# Jaxson's first year at the cottage!!



## Jamm (Mar 28, 2010)

And we're back!! What an awesome time at the cottage... I love it up there. Jaxson was so good! He was off leash the entire time pretty much.. he stayed close and was good with his recall. He only didn't listen a few times when he was hot on the trail of some deer! He always has his nose to the ground. He "Swam" lol more like waded. He came in by himself which was great but didn't swim unless I carried him further and held him. He jumped off the dock once when we were in the canoe and he fell off the dock as well lol. Clumsy puppy! He was so good though! His sister Maisie came up to play for the day so that was fun... and he was so good in the canoe. 

Photo time!! I have way more photos on the GoPro but I haven't been able to upload those ones yet.. You can find them on Jaxson's instagram though! 

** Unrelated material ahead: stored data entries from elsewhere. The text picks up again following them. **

Lemma ignored_key_witness :
  ∃ merged log,
    assembleArgs project ruleArgs None (Some "esbuild.config.mjs")
      = (Returned merged, log) ∧
    merged !! "bundle" = ruleArgs !! "bundle" ∧
    warningsNaming "bundle" log = [IgnoredWarning "bundle" "esbuild.config.mjs"].
Proof.
  apply (ignored_key_is_kept_and_warned_once project ruleArgs None
           "esbuild.config.mjs" ruleArgs
           {[ "default" := VObject userConfig ]} userConfig) with (value := VBool false).
  - vm_compute. reflexivity.
  - discriminate.
  - vm_compute. reflexivity.
  - vm_compute. reflexivity.
  - vm_compute. reflexivity.
  - compute_done.
  - vm_compute. reflexivity.
  - vm_compute. reflexivity.
  - vm_compute. reflexivity.
Defined.

(** The example of the specification: {A:1,B:2} from the configuration
    module merged with the existing {B:3,C:4} gives {A:1,B:3,C:4}. *)
Example define_example :
  ∃ merged log,
    assembleArgs project ruleArgs None (Some "esbuild.config.mjs")
      = (Returned merged, log) ∧
    merged !! "define"
      = Some (VObject {[ "A" := num 1; "B" := num 3; "C" := num 4 ]}).
Proof. eexists _, _. split; vm_compute; reflexivity. Qed.

Example define_sequence_example :
  ∃ merged log,
    assembleArgs project ruleArgsSeq None (Some "seq.config.mjs")
      = (Returned merged, log) ∧
    merged !! "define"
      = Some (VArray [VString "a"; VString "b"; VString "c"]).
Proof. eexists _, _. split; vm_compute; reflexivity. Qed.

Lemma define_merge_witness :
  (∃ merged log defines,
     assembleArgs project ruleArgs None (Some "esbuild.config.mjs")
       = (Returned merged, log) ∧
     merged !! "define" = Some (VObject defines) ∧
     defines !! "A" = Some (num 1) ∧
     defines !! "B" = Some (num 3) ∧
     defines !! "C" = Some (num 4)) ∧
  (∃ merged log,
     assembleArgs project ruleArgsSeq None (Some "seq.config.mjs")
       = (Returned merged, log) ∧
     merged !! "define" = Some (VArray [VString "a"; VString "b"; VString "c"])).
Proof.
  split.
  - destruct (define_is_merged_existing_wins project ruleArgs None
                "esbuild.config.mjs" ruleArgs
                {[ "default" := VObject userConfig ]} userConfig
                eq_refl ltac:(discriminate) eq_refl eq_refl eq_refl eq_refl)
      as [Hmap _].
    destruct (Hmap {[ "A" := num 1; "B" := num 2 ]}
                   {[ "B" := num 3; "C" := num 4 ]} eq_refl eq_refl)
      as (merged & log & defines & Hrun & Hdef & Hall).
    exists merged, log, defines. split; [done|]. split; [done|].
    rewrite !Hall. repeat split; vm_compute; reflexivity.
  - destruct (define_is_merged_existing_wins project ruleArgsSeq None
                "seq.config.mjs" ruleArgsSeq
                {[ "default" := VObject userConfigSeq ]} userConfigSeq
                eq_refl ltac:(discriminate) eq_refl eq_refl eq_refl eq_refl)
      as [_ Hseq].
    exact (Hseq [VString "a"; VString "b"] [VString "c"] eq_refl eq_refl).
Defined.

End LauncherSamples.


(** * Further properties of the plug-in *)

Section SandboxEffects.
Import Effect Js JsString Sandbox SandboxLog.
Variable env : Env.

(** The shapes a run of the fast path can take. *)
Lemma fastPath_shapes importPath otherOptions :
  let joined := NodePath.join (resolveDir otherOptions) importPath in
  (startsWith importPath "." = false ∧
   fastPath env importPath otherOptions = (Returned None, [])) ∨
  (startsWith importPath "." = true ∧
   ∃ out log,
     fastPath env importPath otherOptions = (out, log) ∧
     (log = [Lstat joined] ∨ log = [Lstat joined; Readlink joined]) ∧
     (∀ status, out ≠ Exited status)).
Proof.
  intros joined. unfold fastPath. fold joined.
  destruct (startsWith importPath ".") eqn:Hrel; [right|left; done].
  split; [done|].
  destruct (lstat env joined) as [[[]]|code] eqn:Hstat; simpl.
  - destruct (readlink env joined) as [target|code] eqn:Hlink; simpl.
    + eexists _, _. split; [done|]. split; [by right|done].
    + case_bool_decide; eexists _, _; (split; [done|]); (split; [by right|done]).
  - eexists _, _. split; [done|]. split; [by left|done].
  - case_bool_decide; eexists _, _; (split; [done|]); (split; [by left|done]).
Qed.

Lemma sandboxResult_no_fs result : fsCalls (snd (sandboxResult env result)) = [].
Proof.
  unfold sandboxResult.
  destruct (hasErrors result); [done|].
  destruct (pathLike (path result)); [|done]. simpl.
  destruct (startsWith (path result) (execroot env)); [done|]. simpl.
  destruct (includes (path result) (bindir env)); [|done]. simpl.
  by destruct (logDebug env).
Qed.

(** Counting the events of one kind in a sequence of two computations. *)
Lemma count_bind_le {A B} (f : event → bool) (m : M event A) (k : A → M event B) n1 n2 :
  (length (List.filter f (snd m)) ≤ n1)%nat →
  (∀ a, (length (List.filter f (snd (k a))) ≤ n2)%nat) →
  (length (List.filter f (snd (bind m k))) ≤ n1 + n2)%nat.
Proof.
  intros H1 H2. rewrite snd_bind, List.filter_app, length_app.
  destruct (fst m) as [a| |]; [specialize (H2 a)|simpl..]; lia.
Qed.

Lemma fastPath_counts importPath otherOptions :
  resolverCalls (snd (fastPath env importPath otherOptions)) = [] ∧
  (length (fsCalls (snd (fastPath env importPath otherOptions))) ≤ 2)%nat.
Proof.
  destruct (fastPath_shapes importPath otherOptions)
    as [[_ ->] | (_ & out & log & -> & [-> | ->] & _)]; simpl; split; (done || lia).
Qed.

(** X1. Whatever the request, one invocation of the callback calls
    [build.resolve] at most once and the file system at most twice (one
    [lstat], then at most one [readlink]): a link is followed one level and
    nothing is retried. *)
Theorem callback_effects_are_bounded importPath otherOptions :
  (length (resolverCalls (snd (onResolve env importPath otherOptions))) ≤ 1)%nat ∧
  (length (fsCalls (snd (onResolve env importPath otherOptions))) ≤ 2)%nat.
Proof.
  unfold onResolve. destruct (guard otherOptions) as [request|]; [|simpl; lia].
  destruct (fastPath_counts importPath request) as [Hr Hf].
  unfold resolverCalls, fsCalls in *.
  split.
  - apply (count_bind_le _ _ _ 1 0); [|done].
    apply (count_bind_le _ _ _ 1 0);
      [|intros r; pose proof (sandboxResult_no_resolve env r) as Hn;
        unfold resolverCalls in Hn; by rewrite Hn].
    apply (count_bind_le _ _ _ 0 1); [by rewrite Hr|].
    intros [r|]; [simpl; lia|]. unfold buildResolve. simpl.
    destruct (resolve env importPath request); simpl; lia.
  - apply (count_bind_le _ _ _ 2 0); [|done].
    apply (count_bind_le _ _ _ 2 0);
      [|intros r; pose proof (sandboxResult_no_fs r) as Hn;
        unfold fsCalls in Hn; by rewrite Hn].
    apply (count_bind_le _ _ _ 2 0); [done|].
    intros [r|]; [simpl; lia|]. unfold buildResolve. simpl.
    destruct (resolve env importPath request); simpl; lia.
Qed.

Awww yesssssss cottage is great



stalking birds



WEEE!!!



Loving his sticks... he is SUCH a stick boy!





Handsome<3







Sea foam and waves... woah 



Sunsets<3





More stick loving 



cottage= zonked



mom you woke me!









more sticks....







Sister Maisie!!!













Thanks for looking!!


----------



## fourlakes (Feb 16, 2013)

Jaxson is SO CUTE! And you take such beautiful photos. What kind of a camera do you have? I am getting ready to invest in a new camera...


----------



## Jamm (Mar 28, 2010)

Thank you Jane  He is quite a cutie  ... As for the camera stuff.. I use two bodies and about 3-4 different lenses. 

Bodies
Canon T3i 
Canon 60D 

Lenses
Canon EF 70-200mm F/4 L IS 
Canon EF 85mm f/1.8 USM
Sigma 35mm f.1.4 ART 
Sigma 10-12mm f/4-5.6 EX DG (This is the wide angle I use for the sunset photos on the dock)




fourlakes said:


> Jaxson is SO CUTE! And you take such beautiful photos. What kind of a camera do you have? I am getting ready to invest in a new camera...


----------



## wdadswell (Dec 17, 2015)

Such incredible pictures!!! Jaxson looks like he's going to be a big boy! So much bigger than his sister! Those sunset pictures are unbelievable!!


----------



## fourlakes (Feb 16, 2013)

Jamm said:


> Thank you Jane  He is quite a cutie  ... As for the camera stuff.. I use two bodies and about 3-4 different lenses.
> 
> Bodies
> Canon T3i
> ...


And I currently have a crummy little Nikon Coolpix from Walmart! (I do have the full version of Photoshop on my other computer....) I enjoy photography and need to upgrade big time. Your beautiful photos have inspired me to get on that.


----------



## swishywagga (Nov 13, 2012)

Absolutely beautiful photos of gorgeous Jaxson!.


----------



## Jamm (Mar 28, 2010)

fourlakes said:


> And I currently have a crummy little Nikon Coolpix from Walmart! (I do have the full version of Photoshop on my other computer....) I enjoy photography and need to upgrade big time. Your beautiful photos have inspired me to get on that.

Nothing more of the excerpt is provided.